Bundesrechnungshof fordert ambitionierteren Subventionsabbau

Der Bundesrechnungshof hat nach Spiegel-Informationen die Bundesregierung aufgefordert, ehrgeizigere Ziele beim Abbau von Subventionen zu verfolgen. Die Behörde nennt dabei Beispiele wie den Agrardiesel und den Handwerkerbonus, die abgebaut werden könnten, um erhebliche Einsparungen zu erzielen.

Der Bundesrechnungshof hat der Bundesregierung empfohlen, ihre Anstrengungen beim Subventionsabbau zu intensivieren. Nach Informationen des Spiegels kritisiert die Behörde, dass mehrere bestehende Subventionsprogramme einer Überprüfung bedürfen.

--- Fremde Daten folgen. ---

(** * NBCG: the annotation-driven clipping pipeline of [main.py]

    A shallow embedding of the parts of [main.py] that carry the
    annotation interval model and the clip extraction engine:

    - the frame computation [int(position / 1000.0 * self.fps)] of
      [VideoAnnotationDialog], in IEEE binary64 arithmetic;
    - the annotation dictionary and its two mutators [mark_enter] and
      [mark_exit];
    - [video_to_avi], the normalisation step;
    - [MainWindow.clip_by_annotations]: interval collection, sorting,
      overlap scan and frame-by-frame extraction;

    and of the conversions around them:

    - the table of output formats, [determine_conversion_type] and the
      dispatch of [ConversionThread.run];
    - the output folder option of the window;
    - [ConversionThread.seq_to_mp4], the frame-by-frame converter;
    - the batch: [start_conversion], [process_next_file] and
      [on_conversion_finished].

    Python [int] is [Z], [str] is [string], [float] is a binary64
    [spec_float]; a Python exception is [None] in an [option] result. *)

From Stdlib Require Import String Ascii.
From Stdlib Require Import ZArith List Bool Lia.
From Stdlib Require Import QArith Qround.
From Stdlib Require Import Permutation Sorted DecimalString.
From Stdlib Require Import SpecFloat.
From Equations Require Import Equations.
Import ListNotations.

Local Open Scope Z_scope.

(* ===================================================================== *)
(** * Part I: the program                                                 *)
(* ===================================================================== *)

(** ** Python floats

    CPython's [float] is IEEE 754 binary64 with round-to-nearest-even;
    [SpecFloat] gives exactly these operations at precision 53. *)

Module Float64.

Definition prec : Z := 53.
Definition emax : Z := 1024.

Definition float : Type := spec_float.

(** Conversion of an [int] operand (exact below 2^53). *)
Definition of_int (n : Z) : float := binary_normalize prec emax n 0 false.

Definition div (x y : float) : float := SFdiv prec emax x y.
Definition mul (x y : float) : float := SFmul prec emax x y.
Definition leb (x y : float) : bool := SFleb x y.

(** [int(x)]: truncation toward zero; raises on infinities and NaN. *)
Definition to_int (x : float) : option Z :=
  match x with
  | S754_zero _ => Some 0
  | S754_finite s m e =>
      let a := if 0 <=? e then Z.pos m * 2 ^ e else Z.pos m / 2 ^ (- e) in
      Some (if s then - a else a)
  | S754_infinity _ => None
  | S754_nan => None
  end.

Definition is_finite (x : float) : bool :=
  match x with
  | S754_zero _ | S754_finite _ _ _ => true
  | _ => false
  end.

(** The number that a finite [x] stands for. *)
Definition to_Q (x : float) : Q :=
  match x with
  | S754_finite s m e =>
      (inject_Z (if s then Z.neg m else Z.pos m) * Qpower 2 e)%Q
  | _ => 0%Q
  end.

End Float64.

(** [if fps <= 0: fps = 25] (lines 247-248 and 759-760). *)
Definition default_fps (fps : Float64.float) : Float64.float :=
  if Float64.leb fps (Float64.of_int 0) then Float64.of_int 25 else fps.

(** ** Frame of a player position

    [frame = int(position / 1000.0 * self.fps)] (lines 337, 400, 415). *)
Definition position_frame (position : Z) (fps : Float64.float) : option Z :=
  Float64.to_int
    (Float64.mul (Float64.div (Float64.of_int position) (Float64.of_int 1000)) fps).

(** [frame if frame > 0 else 1] (lines 339, 402, 416). *)
Definition from_one (frame : Z) : Z := if 0 <? frame then frame else 1.

(** The frame number shown and marked for a position in milliseconds. *)
Definition ms_to_frame (position : Z) (fps : Float64.float) : option Z :=
  option_map from_one (position_frame position fps).

(** [initial_position = int(1000 / self.fps)] (line 259): the position,
    in milliseconds, at which the dialog places frame 1. *)
Definition initial_position (fps : Float64.float) : option Z :=
  Float64.to_int (Float64.div (Float64.of_int 1000) fps).

(** ** The way back, as the specification words it

    Python's [round]: to the nearest integer, ties to the even one. *)
Definition round_half_even (x : Q) : Z :=
  let f := Qfloor x in
  match (x - inject_Z f ?= 1 # 2)%Q with
  | Lt => f
  | Gt => f + 1
  | Eq => if Z.even f then f else f + 1
  end.

(** Modelled from the spec: [frame_to_ms] is no function of [main.py]; the
    specification defines it as [ms = round((frame - 1) * 1000 / fps)]. *)
Definition frame_to_ms_spec (frame : Z) (fps : Q) : Z :=
  round_half_even (inject_Z ((frame - 1) * 1000) / fps)%Q.






(** ** The annotation dictionary

    [self.annotations = {}  # { intruderName: {"enter": frame, "exit": frame} }]

    A Python [dict] keeps its keys in insertion order, and the order is
    observable (the first loop of [clip_by_annotations] and the stable sort
    depend on it), so the outer dictionary is an association list.  The inner
    dictionary only ever holds the keys ["enter"] and ["exit"]. *)

Record marks : Type := { enter : option Z; exit : option Z }.

Definition no_marks : marks := {| enter := None; exit := None |}.

Definition annotations : Type := list (string * marks).

(** [d[k]], [None] when [k not in d]. *)
Fixpoint dict_get (d : annotations) (k : string) : option marks :=
  match d with
  | [] => None
  | (k', v) :: d' => if String.eqb k' k then Some v else dict_get d' k
  end.

(** [k in d] *)
Definition dict_mem (d : annotations) (k : string) : bool :=
  match dict_get d k with Some _ => true | None => false end.

(** [d[k] = v]: an existing key keeps its place, a new key goes last. *)
Fixpoint dict_set (d : annotations) (k : string) (v : marks) : annotations :=
  match d with
  | [] => [(k, v)]
  | (k', v') :: d' =>
      if String.eqb k' k then (k', v) :: d' else (k', v') :: dict_set d' k v
  end.

(** ["enter" in d[k]] and ["exit" in d[k]], guarded by [k in d]. *)
Definition has_enter (d : annotations) (k : string) : bool :=
  match dict_get d k with
  | Some {| enter := Some _ |} => true
  | _ => false
  end.

Definition has_exit (d : annotations) (k : string) : bool :=
  match dict_get d k with
  | Some {| exit := Some _ |} => true
  | _ => false
  end.

(** [d[k]["enter"] = frame] and [d[k]["exit"] = frame], for [k in d]. *)
Definition set_enter (d : annotations) (k : string) (frame : Z) : annotations :=
  match dict_get d k with
  | Some m => dict_set d k {| enter := Some frame; exit := exit m |}
  | None => d
  end.

Definition set_exit (d : annotations) (k : string) (frame : Z) : annotations :=
  match dict_get d k with
  | Some m => dict_set d k {| enter := enter m; exit := Some frame |}
  | None => d
  end.

(** [f"{frame}"] *)
Definition str_of_int (n : Z) : string := NilZero.string_of_int (Z.to_int n).

(** What the dialog shows through [QMessageBox]. *)
Inductive message_box : Type :=
| Warning (title text : string)
| Information (title text : string).

(** Truth value of [ok and intruder_name]. *)
Definition accepted (intruder_name : string) (ok : bool) : bool :=
  ok && negb (String.eqb intruder_name EmptyString).

(** [VideoAnnotationDialog.mark_enter] (lines 398-411).  [current_position]
    is [self.mediaPlayer.position()], [answer] what [QInputDialog.getText]
    returns. *)
Definition mark_enter (anns : annotations) (fps : Float64.float) (current_position : Z)
    (answer : string * bool) : option (annotations * option message_box) :=
  match position_frame current_position fps with
  | None => None
  | Some frame =>
      let frame := from_one frame in
      let '(intruder_name, ok) := answer in
      if accepted intruder_name ok then
        if dict_mem anns intruder_name && has_enter anns intruder_name then
          Some (anns,
                Some (Warning "Warning"
                        ("Enter already marked for " ++ intruder_name ++ ".")))
        else
          let anns :=
            if negb (dict_mem anns intruder_name)
            then dict_set anns intruder_name no_marks else anns in
          let anns := set_enter anns intruder_name frame in
          Some (anns,
                Some (Information "Annotation"
                        ("Marked enter for " ++ intruder_name ++ " at frame "
                           ++ str_of_int frame ++ ".")))
      else Some (anns, None)
  end.

(** [available = [name for name, data in self.annotations.items()
                  if "enter" in data and "exit" not in data]] *)
Definition available (anns : annotations) : list string :=
  map fst
    (filter (fun '(_, data) =>
               match enter data, exit data with
               | Some _, None => true
               | _, _ => false
               end) anns).

(** [VideoAnnotationDialog.mark_exit] (lines 413-433).  When some intruder
    is still open the operator picks one of [available] in a drop-down that
    is not editable ([picked] is the index chosen in [QInputDialog.getItem]);
    otherwise a name is typed ([typed] is what [QInputDialog.getText]
    returns).  [exit_answer] is the [intruder_name, ok] of lines 419-425. *)
Definition exit_answer (anns : annotations) (picked : nat * bool)
    (typed : string * bool) : string * bool :=
  match available anns with
  | [] => typed
  | (first :: _) as names => (nth (fst picked) names first, snd picked)
  end.

Definition mark_exit (anns : annotations) (fps : Float64.float) (current_position : Z)
    (picked : nat * bool) (typed : string * bool)
  : option (annotations * option message_box) :=
  match position_frame current_position fps with
  | None => None
  | Some frame =>
      let frame := from_one frame in
      let '(intruder_name, ok) := exit_answer anns picked typed in
      if accepted intruder_name ok then
        if dict_mem anns intruder_name && has_exit anns intruder_name then
          Some (anns,
                Some (Warning "Warning"
                        ("Exit already marked for " ++ intruder_name ++ ".")))
        else
          let anns :=
            if negb (dict_mem anns intruder_name)
            then dict_set anns intruder_name no_marks else anns in
          let anns := set_exit anns intruder_name frame in
          Some (anns,
                Some (Information "Annotation"
                        ("Marked exit for " ++ intruder_name ++ " at frame "
                           ++ str_of_int frame ++ ".")))
      else Some (anns, None)
  end.

(** One action of the operator on the dialog. *)
Inductive action : Type :=
| MarkEnter (current_position : Z) (answer : string * bool)
| MarkExit (current_position : Z) (picked : nat * bool) (typed : string * bool).

Definition perform (fps : Float64.float) (anns : annotations) (a : action)
  : option (annotations * option message_box) :=
  match a with
  | MarkEnter p answer => mark_enter anns fps p answer
  | MarkExit p picked typed => mark_exit anns fps p picked typed
  end.

(** The stored marks of a label. *)
Definition enter_of (anns : annotations) (label : string) : option Z :=
  match dict_get anns label with Some m => enter m | None => None end.

Definition exit_of (anns : annotations) (label : string) : option Z :=
  match dict_get anns label with Some m => exit m | None => None end.

(** The stores the dialog can hold: it starts from the empty dictionary
    (line 242) and changes it through the two buttons only. *)
Inductive reachable (fps : Float64.float) : annotations -> Prop :=
| reachable_empty : reachable fps []
| reachable_step anns a anns' shown :
    reachable fps anns ->
    perform fps anns a = Some (anns', shown) ->
    reachable fps anns'.

(** Marks are frame numbers, counted from 1. *)
Definition marks_from_one (m : marks) : Prop :=
  (forall v, enter m = Some v -> 1 <= v) /\ (forall v, exit m = Some v -> 1 <= v).

(** Keys are distinct and not empty, marks are frame numbers. *)
Definition well_formed (anns : annotations) : Prop :=
  NoDup (map fst anns)
  /\ Forall (fun item => fst item <> EmptyString /\ marks_from_one (snd item)) anns.

(** ** The normaliser: [video_to_avi] (lines 25-47)

    [subprocess.run] hands back the exit status and the bytes of the error
    stream; [stderr_utf8] is [process.stderr.decode('utf-8')], which raises
    on bytes that are not UTF-8. *)

Record completed_process : Type :=
  { returncode : Z; stderr_utf8 : option string }.

(** [avi_size] is the state of [avi_path] once ffmpeg has run: [None] when
    [avi_path.exists()] is false, otherwise [avi_path.stat().st_size]. *)
Definition video_to_avi (input_path avi_path : string)
    (process : completed_process) (avi_size : option Z)
  : option (bool * string) :=
  if negb (returncode process =? 0) then
    match stderr_utf8 process with
    | Some err => Some (false, "FFmpeg error: " ++ err)%string
    | None => None
    end
  else if match avi_size with
          | None => true
          | Some st_size => st_size <? 1000
          end
  then Some (false, "Output AVI file " ++ avi_path ++ " seems empty or invalid.")%string
  else Some (true, "Converted " ++ input_path ++ " to temporary AVI: " ++ avi_path)%string.

(** What the three checks of the normaliser look for. *)
Definition nonzero_status (process : completed_process) : Prop :=
  returncode process <> 0.

Definition output_missing (avi_size : option Z) : Prop := avi_size = None.

Definition output_too_small (avi_size : option Z) : Prop :=
  exists st_size, avi_size = Some st_size /\ st_size < 1000.

Definition reports_success (r : option (bool * string)) : Prop :=
  exists message, r = Some (true, message).

(** A failure is reported by a [(False, message)] result, which the caller
    shows in an error box (lines 645-649); an exception is no report. *)
Definition reports_failure (r : option (bool * string)) : Prop :=
  exists message, r = Some (false, message).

Der Bundesrechnungshof nennt explizit den vergünstigten Agrardiesel und den Handwerkerbonus als Beispiele für Subventionen, die abgebaut werden könnten. Die Experten deuten an, dass durch solche Maßnahmen erhebliche finanzielle Mittel eingespart werden könnten, wobei konkrete Summen gemäß den Spiegel-Informationen in den Empfehlungen quantifiziert worden sind.

Der Bericht des Bundesrechnungshofs ist im Kontext der angespannten deutschen Haushaltssituation von Bedeutung. Angesichts stagnierender Einnahmen und steigender Ausgaben für Sicherheit und Infrastruktur gewinnt die Optimierung von Ausgabenstrukturen an Gewicht. Subventionen sind häufig Zielscheibe von Sparmaßnahmen, da sie regelmäßig überprüft werden können. Ein Abbau von Subventionen könnte fiskalischen Spielraum für andere Investitionen schaffen oder zur Defizitreduktion beitragen. Solche Empfehlungen des Rechnungshofs beeinflussen typischerweise die haushaltspolitische Debatte und können die Erwartungen von Marktteilnehmern bezüglich der Fiskalpolitik prägen.